At Ben-Gurion University, researchers, students and staff created community to help get through coronavirus.

50 years of Ben Gurion University
 The novel coronavirus, SARSCoV-2, spread across the globe, reminding people that regardless of borders, race, religion or economic system, we are all interconnected, said Jeff Kaye, Ben-Gurion University’s Vice President for Public Affairs & Resource Development.
“We saw the crisis moving,” Kaye told The Jerusalem Post. “Each country knew it was about to fall victim to the virus and there was no real difference between what each community was or is experiencing. We all ended up sitting in our homes, locked down, in masks, and seeing this horrible disease outside and people dying.”
At BGU, where nearly 20,000 students are enrolled, classes quickly moved online at record speed, without missing a single day. Faculty and staff had to find new tools to communicate information and many students who moved out of their dormitories had to learn how to study from their parents’ home or with little or no support network. The university took immediate and bold action providing them with generous economic aid, even permitting them to cancel their dorm contract penalty-free.
But Kaye said that despite those challenges, BGU understood the greater role it had to play in fighting the pandemic, by leveraging its unique academic strengths.
“‘How are we going to mobilize our best and brightest to help the immediate, wider Israeli and overseas community?’ we asked ourselves. We understood this was not about us, but about everyone everywhere,” Kaye explained.
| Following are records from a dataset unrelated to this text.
(* ===== verification/RunnerUtils.v ===== *)
(** utils.cpp of the Windows runner: UTF-16 to UTF-8 conversion.

    A [wchar_t*] is absent or the code units before the terminator.  The
    conversion function of the system, the largest size of a [std::string] and
    whether an allocation succeeds are parameters. *)
From S2P Require Import Prelude Win32Api.
Open Scope Z_scope.

Class Strings := {
  (** [WideCharToMultiByte s cchWideChar cbMultiByte], for code page UTF-8 and
      WC_ERR_INVALID_CHARS: the returned count and the bytes written. *)
  WideCharToMultiByte : list Z -> Z -> Z -> Z * list Z;
  max_size : Z;
  can_allocate : Z -> bool }.

Abbreviation lenZ l := (Z.of_nat (length l)).

(** Write bytes over the start of a buffer. *)
Definition overwrite (bytes buffer : list Z) : list Z :=
  bytes ++ drop (length bytes) buffer.

Section Utf8.
Context `{Strings}.

(** [None]: [resize] has thrown [std::bad_alloc]. *)
Definition Utf8FromUtf16 (utf16_string : option (list Z)) : option (list Z) :=
  match utf16_string with
  | None => Some []
  | Some s =>
    let target_length := u32 (fst (WideCharToMultiByte s (-1) 0) - 1) in
    let input_length := s32 (lenZ s) in
    if (target_length =? 0) || (target_length >? max_size) then Some []
    else if can_allocate target_length then
      let utf8_string := replicate (Z.to_nat target_length) 0 in
      let '(converted_length, bytes) :=
        WideCharToMultiByte s input_length (s32 target_length) in
      if converted_length =? 0 then Some [] else Some (overwrite bytes utf8_string)
    else None
  end.

(** The loop of [GetCommandLineArguments], from [argv[1]]. *)
Fixpoint convert_arguments (argv : list (list Z)) : option (list (list Z)) :=
  match argv with
  | [] => Some []
  | a :: rest =>
    match Utf8FromUtf16 (Some a) with
    | None => None
    | Some x => match convert_arguments rest with
                | None => None
                | Some r => Some (x :: r)
                end
    end
  end.
End Utf8.

(** * What the conversion promises *)

(** The documented behaviour of the system's conversion with respect to an
    encoding [utf8] of code unit sequences ([None]: not valid UTF-16):
    asked for a size (no buffer) for a terminated string it counts the
    terminator; it writes the encoding when the buffer is large enough; on an
    invalid string or an invalid buffer size it returns 0. *)
Class LawfulStrings `{Strings} (utf8 : list Z -> option (list Z)) : Prop := {
  convert_size s b : utf8 s = Some b -> lenZ b < 2 ^ 31 - 1 ->
    fst (WideCharToMultiByte s (-1) 0) = lenZ b + 1;
  convert_write s b n : utf8 s = Some b -> n = lenZ b -> s <> [] -> n < 2 ^ 31 ->
    WideCharToMultiByte s (lenZ s) n = (n, b);
  convert_invalid s c n : utf8 s = None -> fst (WideCharToMultiByte s c n) = 0;
  utf8_empty : utf8 [] = Some [];
  utf8_nonempty s b : utf8 s = Some b -> s <> [] -> b <> [];
  max_size_large : 2 ^ 31 <= max_size }.

Section Conversion.
Context `{HS : Strings} (utf8 : list Z -> option (list Z)) {HL : LawfulStrings utf8}.

Lemma Utf8FromUtf16_valid s b :
  utf8 s = Some b -> lenZ b < 2 ^ 31 - 1 -> lenZ s < 2 ^ 31 ->
  can_allocate (lenZ b) = true -> Utf8FromUtf16 (Some s) = Some b.
Proof.
  intros Hu Hb Hs Ha. unfold Utf8FromUtf16. rewrite (convert_size s b Hu Hb).
  replace (u32 (lenZ b + 1 - 1)) with (lenZ b)
    by (rewrite wrap_small; [lia|unfold in_u; lia]).
  destruct (decide (s = [])) as [->|Hne].
  { rewrite utf8_empty in Hu. simplify_eq. done. }
  pose proof (utf8_nonempty s b Hu Hne) as Hb0. pose proof max_size_large.
  destruct (Z.eqb_spec (lenZ b) 0); [by destruct b|].
  destruct (Z.gtb_spec (lenZ b) max_size); [lia|]. cbn [orb]. rewrite Ha.
  rewrite !swrap_small by (unfold in_s; lia).
  rewrite (convert_write s b (lenZ b) Hu eq_refl Hne) by lia.
  destruct (Z.eqb_spec (lenZ b) 0); [lia|]. unfold overwrite.
  by rewrite drop_ge, app_nil_r by (rewrite length_replicate; lia).
Qed.

(** A string that is not valid UTF-16 has target length [0 - 1]. *)
Lemma Utf8FromUtf16_invalid s :
  utf8 s = None ->
  Utf8FromUtf16 (Some s) =
    if 2 ^ 32 - 1 >? max_size then Some []
    else if can_allocate (2 ^ 32 - 1) then Some [] else None.
Proof.
  intros Hu. unfold Utf8FromUtf16. rewrite (convert_invalid s (-1) 0 Hu).
  replace (u32 (0 - 1)) with (2 ^ 32 - 1) by reflexivity.
  destruct (Z.gtb_spec (2 ^ 32 - 1) max_size); [done|].
  destruct (can_allocate (2 ^ 32 - 1)); [|done]. cbn [orb Z.eqb].
  pose proof (convert_invalid s (s32 (lenZ s)) (s32 (2 ^ 32 - 1)) Hu) as Hc.
  by destruct (WideCharToMultiByte _ _ _); cbn in Hc; subst.
Qed.
End Conversion.

(** * Command line arguments *)

(** On a conversion with its documented behaviour, the arguments after the
    program name that are valid UTF-16 are converted one by one and in order to
    their UTF-8 encoding.  An argument that is not valid UTF-16 is converted to
    the empty string only when a 4 GiB string can be allocated: the error
    result 0 of the system becomes the length 2^32 - 1, and otherwise the
    conversion of the whole command line ends in [std::bad_alloc]. *)
Theorem convert_arguments_spec `{HS : Strings} (utf8 : list Z -> option (list Z))
    (HL : LawfulStrings utf8) (argv : list (list Z)) (out : list (list Z)) (bad : list Z) :
  Forall2 (fun a b => utf8 a = Some b /\ lenZ b < 2 ^ 31 - 1 /\ lenZ a < 2 ^ 31 /\
                      can_allocate (lenZ b) = true) argv out ->
  utf8 bad = None -> 2 ^ 32 <= max_size ->
  convert_arguments argv = Some out /\
  convert_arguments (argv ++ [bad]) =
    if can_allocate (2 ^ 32 - 1) then Some (out ++ [[]]) else None.
Proof.
  intros HF Hbad Hmax. induction HF as [|a b argv out (Hu & Hb & Ha & Hal) _ [IH1 IH2]].
  - split; [done|]. cbn [app convert_arguments].
    rewrite (Utf8FromUtf16_invalid utf8 bad Hbad).
    destruct (Z.gtb_spec (2 ^ 32 - 1) max_size); [lia|]. by destruct (can_allocate _).
  - cbn [app convert_arguments].
    rewrite (Utf8FromUtf16_valid utf8 a b Hu Hb Ha Hal), IH1, IH2.
    split; [done|]. by destruct (can_allocate (2 ^ 32 - 1)).
Qed.

(** ** A concrete conversion *)

Definition encode_code_point (c : Z) : list Z :=
  if c <? 0x80 then [c]
  else if c <? 0x800 then [0xC0 + c / 0x40; 0x80 + c mod 0x40]
  else if c <? 0x10000 then [0xE0 + c / 0x1000; 0x80 + c / 0x40 mod 0x40; 0x80 + c mod 0x40]
  else [0xF0 + c / 0x40000; 0x80 + c / 0x1000 mod 0x40; 0x80 + c / 0x40 mod 0x40; 0x80 + c mod 0x40].

Definition high_surrogate (u : Z) : bool := (0xD800 <=? u) && (u <? 0xDC00).
Definition low_surrogate (u : Z) : bool := (0xDC00 <=? u) && (u <? 0xE000).

Fixpoint encode_units (high : option Z) (s : list Z) : option (list Z) :=
  match high, s with
  | None, [] => Some []
  | Some _, [] => None
  | None, u :: r =>
    if high_surrogate u then encode_units (Some u) r
    else if low_surrogate u then None
    else option_map (app (encode_code_point u)) (encode_units None r)
  | Some h, u :: r =>
    if low_surrogate u then
      option_map (app (encode_code_point (0x10000 + (h - 0xD800) * 0x400 + (u - 0xDC00))))
        (encode_units None r)
    else None
  end.

Definition encode (s : list Z) : option (list Z) := encode_units None s.

#[export] Instance concrete_strings : Strings := {
  WideCharToMultiByte s c n :=
    match encode s with
    | None => (0, [])
    | Some b =>
      let size := if c =? -1 then lenZ b + 1 else lenZ b in
      if n =? 0 then (size, [])
      else if size <=? n then (size, b) else (0, [])
    end;
  max_size := 2 ^ 63 - 1;
  can_allocate n := n <? 2 ^ 31 }.

Lemma encode_code_point_nonempty c : encode_code_point c <> [].
Proof. unfold encode_code_point. intros E. repeat case_match; discriminate. Qed.

Lemma encode_units_nonempty s : forall high b,
  encode_units high s = Some b -> (high, s) <> (None, []) -> b <> [].
Proof.
  induction s as [|u s IH]; intros [h|] b; cbn; intros E Hs; [done|done| |];
    repeat case_match; simplify_eq; try (by apply (IH _ _ E));
    apply fmap_Some in E as (r & _ & ->); intros [E _]%app_nil;
    by apply encode_code_point_nonempty in E.
Qed.

Lemma encode_nonempty s b : encode s = Some b -> s <> [] -> b <> [].
Proof. intros E Hs. apply (encode_units_nonempty _ _ _ E). congruence. Qed.

#[export] Instance concrete_lawful : LawfulStrings encode.
Proof.
  split; cbn -[encode].
  - intros s b -> _. done.
  - intros s b n E -> Hs _. rewrite E. pose proof (encode_nonempty s b E Hs).
    destruct (Z.eqb_spec (lenZ s) (-1)); [lia|].
    destruct (Z.eqb_spec (lenZ b) 0); [by destruct b|]. by rewrite Z.leb_refl.
  - by intros s c n ->.
  - done.
  - apply encode_nonempty.
  - done.
Qed.

(** "a", "é€", a surrogate pair; then a lone surrogate. *)
Lemma convert_arguments_witness :
  convert_arguments [[0x61]; [0xE9; 0x20AC]; [0xD83D; 0xDE00]] =
    Some [[0x61]; [0xC3; 0xA9; 0xE2; 0x82; 0xAC]; [0xF0; 0x9F; 0x98; 0x80]] /\
  convert_arguments ([[0x61]; [0xE9; 0x20AC]; [0xD83D; 0xDE00]] ++ [[0xD800]]) = None.
Proof.
  exact (convert_arguments_spec encode concrete_lawful
           [[0x61]; [0xE9; 0x20AC]; [0xD83D; 0xDE00]]
           [[0x61]; [0xC3; 0xA9; 0xE2; 0x82; 0xAC]; [0xF0; 0x9F; 0x98; 0x80]] [0xD800]
           ltac:(repeat constructor) eq_refl ltac:(discriminate)).
Defined.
University president Prof. Daniel Chamovitz convened a meeting on March 11 – when people could still meet face-toface – at which he asked the school’s researchers, doctors and scientists to come up with ideas for how to help during the pandemic. Some 70 researchers turned up and 50 ideas were presented. To fund this research, the university quickly launched a fundraising campaign that raised over $400,000 from existing and new donors, even under conditions of great economic distress and panic. Kaye reported that donations are still coming in from all over the world, including from remote and unexpected places such as Columbia and even Malaysia.
President Prof. Daniel Chamovitz: BGU Past and Future, May 2020
“For once, the donors who contributed were not doing so because Israel was in trouble,” Kaye said. “Rather, they donated out of pride that the university that they had helped in the past was now about to help look for solutions that would be deployed globally. It was a classic case of role reversal.”
At the same time, Kaye said that BGU was keenly aware of how its supporters were hurting from the coronavirus and took significant action to provide comfort and solidarity, particularly pertinent as they witnessed the passing of several of its most loved board members who fell victim to the virus.
“The people who traditionally come to the board of governors meetings and are so generous, all of a sudden, they were vulnerable and on the defensive,” Kaye said, noting that BGU wanted to be a place for them to find connection.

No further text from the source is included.